BEE-Hintergrundpapier zur EEG-Umlage 2021

28. Mai 2020

Zusammenfassung und BEE-Vorschläge zur Senkung der EEG-Umlage

Erneuerbare Energien sind dank effizienter und effektiver Instrumente wie dem Erneuerbare- Energien-Gesetz (EEG) heute wettbewerbsfähig, allen voran Onshore-Wind und Photovoltaik. Aber auch alle anderen Erneuerbaren Technologien haben unvergleichliche Kostendegressionen erfahren, ganz anders als fossile und atomare Energien, welche die Volkswirtschaft dauerhaft belasten.
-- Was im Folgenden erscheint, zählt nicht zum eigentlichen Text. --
(** * gracehttp: graceful shutdown and restart of an HTTP server

    A shallow embedding of [server.go] (package [gracehttp]) and the
    properties of its listener acquisition, TLS start-up, signal dispatch,
    successor spawning and shutdown synchronisation.

    Sequential code (everything between two blocking operations) is written
    in a small state monad over the process memory, with Go panics as a
    second outcome.  The two goroutines of [Serve] (the caller's goroutine
    and [handleSignals]) are control-flow locations at the blocking
    operations of the source, advanced by an executable step function. *)

From Stdlib Require Import ZArith String Ascii List Lia.
From stdpp Require Import base option list gmap strings.

Local Open Scope string_scope.
Local Open Scope list_scope.

(** ** Constants (server.go, lines 17-21) *)

Definition GRACEFUL_ENVIRON_KEY : string := "IS_GRACEFUL".
Definition GRACEFUL_ENVIRON_STRING : string := GRACEFUL_ENVIRON_KEY ++ "=1".
Definition GRACEFUL_LISTENER_FD : Z := 3.

(** ** The process environment

    [os.Environ()] is a list of ["key=value"] strings.  [os.Getenv] looks a
    key up in it: the entry is cut at its first ['='], the first entry of
    the key wins, and a missing key reads as the empty string. *)

Fixpoint cut_entry (s : string) : option (string * string) :=
  match s with
  | EmptyString => None
  | String c rest =>
      if Ascii.eqb c "="%char then Some (EmptyString, rest)
      else match cut_entry rest with
           | Some (k, v) => Some (String c k, v)
           | None => None
           end
  end.

Fixpoint Getenv (key : string) (environ : list string) : string :=
  match environ with
  | [] => ""
  | entry :: rest =>
      match cut_entry entry with
      | Some (k, v) => if String.eqb k key then v else Getenv key rest
      | None => Getenv key rest
      end
  end.

(** The test of [NewServer] (lines 38-41): graceful mode is on as soon as
    the marker variable reads non-empty. *)
Definition isGraceful_of_environ (environ : list string) : bool :=
  negb (String.eqb (Getenv GRACEFUL_ENVIRON_KEY environ) "").

(** An entry that, on its own, switches graceful mode on: an entry of the
    marker variable with a non-empty value. *)
Definition is_marker_entry (entry : string) : bool :=
  isGraceful_of_environ [entry].

Definition marker_entries (environ : list string) : nat :=
  length (List.filter is_marker_entry environ).

(** Occurrences of one exact string in an environment. *)
Definition occurrences (s : string) (environ : list string) : nat :=
  length (List.filter (String.eqb s) environ).

(** The environment of the successor (lines 194-200): the loop appends every
    entry that differs from [GRACEFUL_ENVIRON_STRING], then the marker is
    appended. *)
Definition successor_env_loop (environ : list string) (envs : list string)
  : list string :=
  fold_left
    (fun envs value =>
       if negb (String.eqb value GRACEFUL_ENVIRON_STRING)
       then envs ++ [value] else envs)
    environ envs.

Definition successor_env (environ : list string) : list string :=
  successor_env_loop environ [] ++ [GRACEFUL_ENVIRON_STRING].

(** The environment after [n] restarts in a row, each successor being
    started from the environment its parent built for it. *)
Definition env_after_restarts (n : nat) (environ : list string) : list string :=
  Nat.iter n successor_env environ.

(** ** Data model *)

(** Go error values, by their message; [result] is a Go [(T, error)] return
    of which exactly one side is meaningful. *)
Definition error := string.

Inductive result (A : Type) : Type :=
| Ok (a : A)
| Err (e : error).
Arguments Ok {A} a.
Arguments Err {A} e.

(** [*tls.Config] objects live in a store and are referred to by address,
    so that the caller of [ListenAndServeTLS] and the server share one
    object.  [NextProtos = None] is the nil slice. *)
Definition Certificate := string.
Definition zeroCertificate : Certificate := "".

Record Config : Type := mkConfig {
  NextProtos : option (list string);
  Certificates : list Certificate;
}.

Definition emptyConfig : Config :=
  {| NextProtos := None; Certificates := [] |}.

(** Values of the interface [net.Listener]: a socket listener of [net]
    ([*net.TCPListener] or [*net.UnixListener]) over an open socket, or the
    listener of [tls.NewListener] over an inner listener (an interface
    value, which may be nil) and a config. *)
Inductive Network : Type := tcp | unix.

#[warnings="-register-all"] Inductive Listener : Type :=
| SocketListener (network : Network) (sock : nat)
| TLSListener (inner : option Listener) (config : nat).

(** [syscall.ProcAttr], as far as [startNewProcess] fills it in. *)
Record ProcAttr : Type := mkProcAttr {
  Env : list string;
  Files : list Z;
  Setsid : bool;
}.

(** The struct [Server] (lines 24-35) with the fields of the embedded
    [*http.Server] that the package reads; [None] is Go's nil.  The two
    channels are part of the process state [Proc] below. *)
Record Server : Type := mkServer {
  Addr : string;
  TLSConfig : option nat;
  ReadTimeout : Z;
  WriteTimeout : Z;
  listener : option Listener;
  tlsListener : option Listener;
  isGraceful : bool;
}.

(** Calls that leave the package, in the order they are made. *)
Inductive Event : Type :=
| EvListen (addr : string)
| EvFileListener (fd : Z)
| EvFile (sock : nat)
| EvLoadX509KeyPair (certFile keyFile : string)
| EvStartProcess (argv0 : string) (argv : list string) (attr : ProcAttr)
| EvShutdown
| EvServe (l : option Listener)
| EvLog (level : string) (format : string).

(** The operating system and the libraries behind those calls.  Every answer
    may depend on the history of calls made so far. *)
Record OS : Type := mkOS {
  Environ : list string;
  Args : list string;
  net_Listen : list Event -> string -> result nat;
  net_FileListener : list Event -> Z -> result (Network * nat);
  TCPListener_File : list Event -> nat -> result Z;
  LoadX509KeyPair : list Event -> string -> string -> result Certificate;
  StartProcess : list Event -> string -> list string -> ProcAttr -> result Z;
}.

(** The memory of the process: the one [Server] object, the [tls.Config]
    objects, and the calls made so far. *)
Record Mem : Type := mkMem {
  server : Server;
  configs : gmap nat Config;
  trace : list Event;
}.

(** ** Sequential code: state and panics *)

Inductive outcome (A : Type) : Type :=
| Done (a : A)
| Panic (msg : string).
Arguments Done {A} a.
Arguments Panic {A} msg.

Definition M (A : Type) : Type := Mem -> outcome A * Mem.

#[global] Instance M_ret : MRet M := fun A (a : A) m => (Done a, m).

#[global] Instance M_bind : MBind M :=
  fun A B (k : A -> M B) (c : M A) m =>
    match c m with
    | (Done a, m') => k a m'
    | (Panic msg, m') => (Panic msg, m')
    end.

Definition panic {A} (msg : string) : M A := fun m => (Panic msg, m).

Definition get_server : M Server := fun m => (Done (server m), m).

Definition get_trace : M (list Event) := fun m => (Done (trace m), m).

Definition set_server (srv : Server) : M unit :=
  fun m => (Done tt, {| server := srv; configs := configs m; trace := trace m |}).

Definition emit (ev : Event) : M unit :=
  fun m => (Done tt,
            {| server := server m; configs := configs m; trace := trace m ++ [ev] |}).

Definition log (level format : string) : M unit := emit (EvLog level format).

(** [&tls.Config{}]: a new object at an unused address. *)
Definition new_config : M nat :=
  fun m =>
    let p := fresh (dom (configs m)) in
    (Done p, {| server := server m;
                configs := <[p := emptyConfig]> (configs m);
                trace := trace m |}).

(** Reading and writing through a [*tls.Config]; an address that holds no
    object behaves like the nil pointer. *)
Definition load_config (p : nat) : M Config :=
  fun m =>
    match configs m !! p with
    | Some c => (Done c, m)
    | None => (Panic "invalid memory address or nil pointer dereference", m)
    end.

Definition store_config (p : nat) (c : Config) : M unit :=
  fun m => (Done tt, {| server := server m;
                        configs := <[p := c]> (configs m);
                        trace := trace m |}).

(** ** Signals ([syscall.Signal] numbers) *)

Definition SIGHUP : Z := 1.
Definition SIGINT : Z := 2.
Definition SIGQUIT : Z := 3.
Definition SIGTERM : Z := 15.

(** ** The goroutines of a serving process

    The caller's goroutine is inside [Serve]; [handleSignals] runs beside
    it.  Their locations are the blocking operations of the source.  What
    the caller does once [Serve] has returned is not the package's business:
    the process is followed for as long as it lives. *)
Inductive MainLoc : Type :=
| MServing                    (* lines 111/113: inside srv.Server.Serve *)
| MWaiting (err : error)      (* line 117: <-srv.shutdownChan *)
| MReturned (err : option error).  (* line 120, or an earlier return *)

Inductive SigLoc : Type :=
| SIdle                       (* handleSignals has not been started *)
| SReceiving                  (* line 158: sig = <-srv.signalChan *)
| SDraining                   (* line 178: inside srv.Shutdown *)
| SSending                    (* line 182: srv.shutdownChan <- true *)
| SReturned.                  (* line 175: the end of handleSignals *)

Record Proc : Type := mkProc {
  mem : Mem;
  mainLoc : MainLoc;
  sigLoc : SigLoc;
  panicked : option string;   (* an unrecovered panic ends the process *)
  published : nat;            (* values that went through shutdownChan *)
}.

Section Program.

Context (os : OS).

Definition NewServer (addr : string) (readTimeout writeTimeout : Z) : Server :=
  {| Addr := addr;
     TLSConfig := None;
     ReadTimeout := readTimeout;
     WriteTimeout := writeTimeout;
     listener := None;
     tlsListener := None;
     isGraceful := isGraceful_of_environ (Environ os) |}.

(** Lines 123-142. *)
Definition getNetListener (addr : string) : M (result Listener) :=
  srv ← get_server;
  if isGraceful srv then
    h ← get_trace;
    emit (EvFileListener GRACEFUL_LISTENER_FD);;
    match net_FileListener os h GRACEFUL_LISTENER_FD with
    | Err e => mret (Err ("net.FileListener error: " ++ e)%string)
    | Ok (network, sock) => mret (Ok (SocketListener network sock))
    end
  else
    h ← get_trace;
    emit (EvListen addr);;
    match net_Listen os h addr with
    | Err e => mret (Err ("net.Listen error: " ++ e)%string)
    | Ok sock => mret (Ok (SocketListener tcp sock))
    end.

(** Lines 58-72. *)
Definition InitListener : M (result Listener) :=
  srv ← get_server;
  match listener srv with
  | None =>
      if String.eqb (Addr srv) "" then mret (Err "listen to nil addr")
      else
        r ← getNetListener (Addr srv);
        match r with
        | Err e => mret (Err e)
        | Ok ln =>
            set_server {| Addr := Addr srv; TLSConfig := TLSConfig srv;
                          ReadTimeout := ReadTimeout srv;
                          WriteTimeout := WriteTimeout srv;
                          listener := Some ln;
                          tlsListener := tlsListener srv;
                          isGraceful := isGraceful srv |};;
            mret (Ok ln)
        end
  | Some ln => mret (Ok ln)
  end.

(** Lines 220-226.  The type assertion has no second result, so it panics
    on anything that is not a [*net.TCPListener]. *)
Definition getTCPListenerFd : M (result Z) :=
  srv ← get_server;
  match listener srv with
  | Some (SocketListener tcp sock) =>
      h ← get_trace;
      emit (EvFile sock);;
      match TCPListener_File os h sock with
      | Err e => mret (Err e)
      | Ok fd => mret (Ok fd)
      end
  | Some (SocketListener unix _) =>
      panic "interface conversion: net.Listener is *net.UnixListener, not *net.TCPListener"
  | Some (TLSListener _ _) =>
      panic "interface conversion: net.Listener is *tls.listener, not *net.TCPListener"
  | None =>
      panic "interface conversion: net.Listener is nil, not *net.TCPListener"
  end.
Noch nie waren die an der Strombörse zu erzielenden Preise so niedrig wie heute. Dieser Preisverfall an der Strombörse ist der wichtigste Faktor, der eine Steigerung der EEG-Umlage hervorruft. Dadurch ist in den nächsten Monaten ein Defizit im EEG-Konto zu erwarten, weil die Erlöse durch den Verkauf des regenerativen Stroms deutlich abgenommen haben und somit die Differenzkosten für die Erneuerbaren Energien steigen. Der Fehlbetrag auf dem EEG-Konto wird mit der Umlage 2021 wieder ausgeglichen. Wahrscheinlich werden auch die gehandelten Strompreise für das nächste Jahr, die sogenannten Jahres-Future-Strompreise, geringer als im Vorjahr ausfallen. So werden auch die Einnahmen für regenerativen Strom niedriger als in der diesjährigen Umlage liegen und dadurch die Differenzkosten zunehmen.

Die Folgen der COVID-19-Pandemie verursachen etwa zwei Drittel des zu erwartenden Anstiegs der EEG-Umlage. Ein Drittel ist auf Entwicklungen zurückzuführen, die auch unabhängig von Corona stattgefunden hätten. So ist ein Teil des Preisverfalls der Energierohstoffpreise bereits vor Corona erfolgt und hat damit die Grenzkosten der Erdgas- und Kohlekraftwerke gesenkt. Außerdem sind die Windverhältnisse und Sonnenstunden in diesem Jahr überdurchschnittlich ertragreich. Hinzu kommen die in Betrieb genommenen Offshore-Windparks, die häufig mit einer Leistung einspeisen, die fast den verbliebenen Atomkraftwerken entspricht. Der Ausbau der Erneuerbaren Energien führt so zu der politisch gewollten erhöhten regenerativen Einspeisung, die durch den Merit-Order-Effekt den Börsenstrompreis senkt.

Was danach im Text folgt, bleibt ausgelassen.